Yes, we do.
But we also have to not die. At least until we are published.
I have not blogged in ten days, and it has been a difficult ten days. Writing is constantly on my mind. I am always writing. In fact, before I went on my hiatus from writing I had at least four separate blogs running through mind at different times, sometimes blending, separating, blending separating, like entwined branches of a twisted old tree. Katy Perry's lyrics will spark a topic in my mind and I will not be able to stop myself from writing in my head. When I was in college, I would write while doing the dishes, laundry, dusting, while I was out running, or driving to school or work. I can see the words unfolding on the page. I imagine the delete key, backing up, nope, can't say that, uh uh, don't really mean that, and so on until I finally get in front of the keyboard and begin spilling my thoughts onto the page.
The problem is that in my life now, it can be a great distance from my mind to the keyboard. In terms of immediate need, Baby takes top priority, then Work, then Self, then Husband, then Brother. And by immediate need I mean that Celaya will not sit idly by while I write; I cannot write from work; I cannot write unless I know I'll sleep at least 6 hours that night (I typically write at night); Carlos deserves my attention; and by the time Teno comes out to talk to me about whatever show he is watching, or insist that we finally watch The Conjuring after weeks of him waiting, I simply cannot turn him away so that I can write.
When my life is normal, I have no problem saying, "no, I have to write."
But life has not been normal lately. My perfect balance has been pushed to its limits and it has taken everything I have as a thirty five year old woman well versed in what happens when life loses its balance to maintain my balance.
So I've slept. I've spent time with my husband. I've walked-wandered-strolled-stopped to look at butterflies with my toddler. We all finally sat down to watch The Conjuring. All of my Christmas shopping is done (see upcoming blog on Christmas). In short, I have worked on getting firmly back to the Woman Wife Mama place I am so hell bent on occupying.
And I have returned to the keyboard, to talk about the very thing I have been missing so much: writing, and why I have been missing it.
One thing I have heard much from other writers, and something I have noticed myself often, is that good writing comes from loads of reading. So while I have not had time to sit down and focus on writing at my desk, I have done a fair amount of reading in the last few weeks, all of which has given me food for additional thought. The easiest thing to read in order to keep reading as a busy mother and wife who works is an article, essay, or blog. A few days ago I happened to be having a conversation with a coworker on the essays of female fiction writers. She was recommending a local author, Rebecca Solnit, whom I have not read (she is now on my list). I was extolling the work of Jennifer Weiner, whom she has not read.
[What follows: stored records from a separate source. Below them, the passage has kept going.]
Lemma mergeAttrInfo_fields mem now attr (mdV : list doc) ca api v actual :
  getField attr ENT_ATTRS_VALUE = Some v -> simple_value v = true ->
  getField attr ENT_ATTRS_TYPE = None \/ (exists t, getField attr ENT_ATTRS_TYPE = Some (BsonString t)) ->
  getField attr ENT_ATTRS_CREATION_DATE = None
    \/ (exists n, getField attr ENT_ATTRS_CREATION_DATE = Some (BsonInt n)) ->
  getField attr ENT_ATTRS_MODIFICATION_DATE = None
    \/ (exists n, getField attr ENT_ATTRS_MODIFICATION_DATE = Some (BsonInt n)) ->
  getField attr ENT_ATTRS_MD = Some (BsonArray (BsonObj <$> mdV))
    \/ (getField attr ENT_ATTRS_MD = None /\ mdV = []) ->
  request_attr ca ->
  actual = attrValueChanges attr ca api
        || (negb (ca_type ca =s "")
            && (negb (hasField attr ENT_ATTRS_TYPE) || negb (getStringField attr ENT_ATTRS_TYPE =s ca_type ca)))
        || negb (length (merged_metadata mem mdV ca api) =? length mdV)%nat
        || negb (equalMetadataVectors mdV (merged_metadata mem mdV ca api)) ->
  exists merged, mergeAttrInfo mem now attr ca api = Ret (merged, actual) /\
    getField merged ENT_ATTRS_VALUE = Some (if attributeValueAbsent ca api then v else request_value ca) /\
    getField merged ENT_ATTRS_TYPE
      = (if ca_type ca =s "" then getField attr ENT_ATTRS_TYPE else Some (BsonString (ca_type ca))) /\
    getField merged ENT_ATTRS_CREATION_DATE = getField attr ENT_ATTRS_CREATION_DATE /\
    getField merged ENT_ATTRS_MODIFICATION_DATE
      = (if actual then Some (BsonInt now) else getField attr ENT_ATTRS_MODIFICATION_DATE) /\
    getField merged ENT_ATTRS_MD = stored_metadata (merged_metadata mem mdV ca api).
Proof.
  intros Hv Hs Ht Hcre Hmod Hmd Hr Hact. unfold mergeAttrInfo.
  assert ((if hasField attr ENT_ATTRS_MD then o ← embeddedObject (getField attr ENT_ATTRS_MD); documents o
           else Ret []) = Ret mdV) as ->.
  { unfold hasField. destruct Hmd as [H|[H ->]]; rewrite H; [apply embedded_documents|done]. }
  cbn [mbind cpp_bind]. cbv zeta. rewrite (ra_compound _ Hr), <- Hact. eexists. split; [done|].
  rewrite (merged_value_shape attr ca api v Hv Hs Hr). set (new := merged_metadata mem mdV ca api).
  unfold merged_type, hasField, getStringField, getIntField, md_field, stored_metadata.
  clearbody new. clear Hact.
  destruct (ca_type ca =s ""), Ht as [-> | [t ->]], Hcre as [-> | [n ->]], Hmod as [-> | [m ->]], actual, new;
    by split_and!.
Qed.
I remembered reading a book by women artists on turning 30 when I was 30 and thinking that one of my favorite essays was by Jennifer Weiner, an author I have loved since I happened across her book, Good In Bed. I love her voice. I love her activism. I love her philosophy. I was fortunate to have a free schedule in that moment and looked her up online, only to find an incredible piece on her website specifically for people looking to get published. I have included her link below.
http://www.jenniferweiner.com/forwriters.htm
While I am certainly not looking to get published at this point, I do think about what I would write if I were to write a novel. Fiction? Fictionalized memoir? Book of essays? Fantasy with socio-political bent?
I am not sure, which is why I have dozens of beginnings to stories and essays saved on my laptop, but I have neither truly finished nor sent anything out.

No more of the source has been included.